The list of 24 companies that the Navy selected for this program reads like a Who's Who of undersea warfare specialists. The companies are:
-- Aerojet Rocketdyne in Canoga Park, Calif.; 
-- Alion Science and Technology Corp. in Burr Ridge, Ill.; 
-- American Systems Corp. in Chantilly, Va.; 
-- BAE Systems Electronic Systems in Nashua, N.H.; 
-- The Charles Stark Draper Laboratory Inc. in Cambridge, Mass.; 
-- DRS Naval Power Systems in Fitchburg, Mass.; 
-- General Atomics in San Diego; 
[Native Advertisement] -- General Dynamics One Source in Fairfax, Va.; 
-- UTC Aerospace Systems in Windsor Locks, Conn.; 
-- Huntington-Ingalls AMSEC in Virginia Beach, Va.; 
-- Hydroid Inc. in Pocasset, Mass.; 
-- L-3 KEO in Northampton, Mass.; 
-- Lockheed Martin Rotary and Mission Systems in Riviera Beach, Fla.; 
-- MOOG Inc. in Elma, N.Y.; 
-- Northrop Grumman Corp. in Annapolis, Md.; 
-- Oceaneering in Hanover, Md.; 
-- Raytheon Co. in Tewksbury, Mass.; 
-- Rite Solutions Inc. in Pawcatuck, Conn.; 
-- Science Applications International Corp. (SAIC) in Reston, Va.; 
-- SEA Corp. in Middletown, R.I.; 
-- Southwest Research Institute in San Antonio, Texas; 
-- Teledyne Brown Engineering in Huntsville, Ala.; and 
-- Woods Hole Oceanographic Institution in Woods Hole, Mass.
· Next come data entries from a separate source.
(** C3 on a frame in an unsupported format: an error, beside an event left
    unclassified. *)
Lemma classification_table_witness :
  read_frame json_frame = Ok (inl (frame_of json_frame)) (after_frame json_frame)
  /\ NewEventFromReader json_frame
     = Ok (Some (frame_of json_frame),
           Some (fmt_Errorf "unsupported format %s" [arg_string "text/event-json"]))
          (after_frame json_frame)
  /\ Type_ (frame_of json_frame) = EventError.
Proof.
  assert (H1 : read_frame json_frame
               = Ok (inl (frame_of json_frame)) (after_frame json_frame))
    by (apply read_frame_eta; vm_compute; reflexivity).
  split; [exact H1|].
  destruct (classification_table _ _ _ H1) as (_ & _ & _ & _ & Hjson & _).
  apply Hjson. left. vm_compute. reflexivity.
Defined.

(** *** The raw body (C6) *)

Lemma io_ReadFull_enough (n : nat) (r : Reader) :
  (n <= String.length (pending r))%nat ->
  io_ReadFull n r
  = (inl (String.substring 0 n (pending r)), advance (drop n (pending r)) r).
Proof. intros H. unfold io_ReadFull. apply Nat.leb_le in H. now rewrite H. Qed.

Lemma io_ReadFull_short (n : nat) (r : Reader) :
  (String.length (pending r) < n)%nat ->
  exists err, io_ReadFull n r = (inr err, advance "" r).
Proof. intros H. unfold io_ReadFull. apply Nat.leb_gt in H. rewrite H. eauto. Qed.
Initially these technologies are for the Navy's future extra-large unmanned undersea vehicles (XLUUVs), and later for other kinds of UUVs, Navy officials say. The project also will customize UUV sensor and weapons payloads.
The energy prototyping portion of the project will capitalize on existing independent research and development in energy-dense technology that could meet power requirements for future UUV missions that are limited by the amount of power currently available.
Power efforts will include research, development, test, and evaluation of advanced development model energy solutions initially applicable to XLUUVs for increased energy endurance and efficiency to extend the reach of all unmanned undersea systems.
The common control and autonomy portion of the project will include risk reduction and developmental efforts of autonomy systems and architectures for common standards, interfaces, and systems to support cross-domain applications. The payloads portion of the project focuses on lethal and non-lethal payloads.
These 24 companies will compete for task orders over the next five years, based on their expertise and core technologies. The companies will do the work at various locations, and should be finished by July 2023.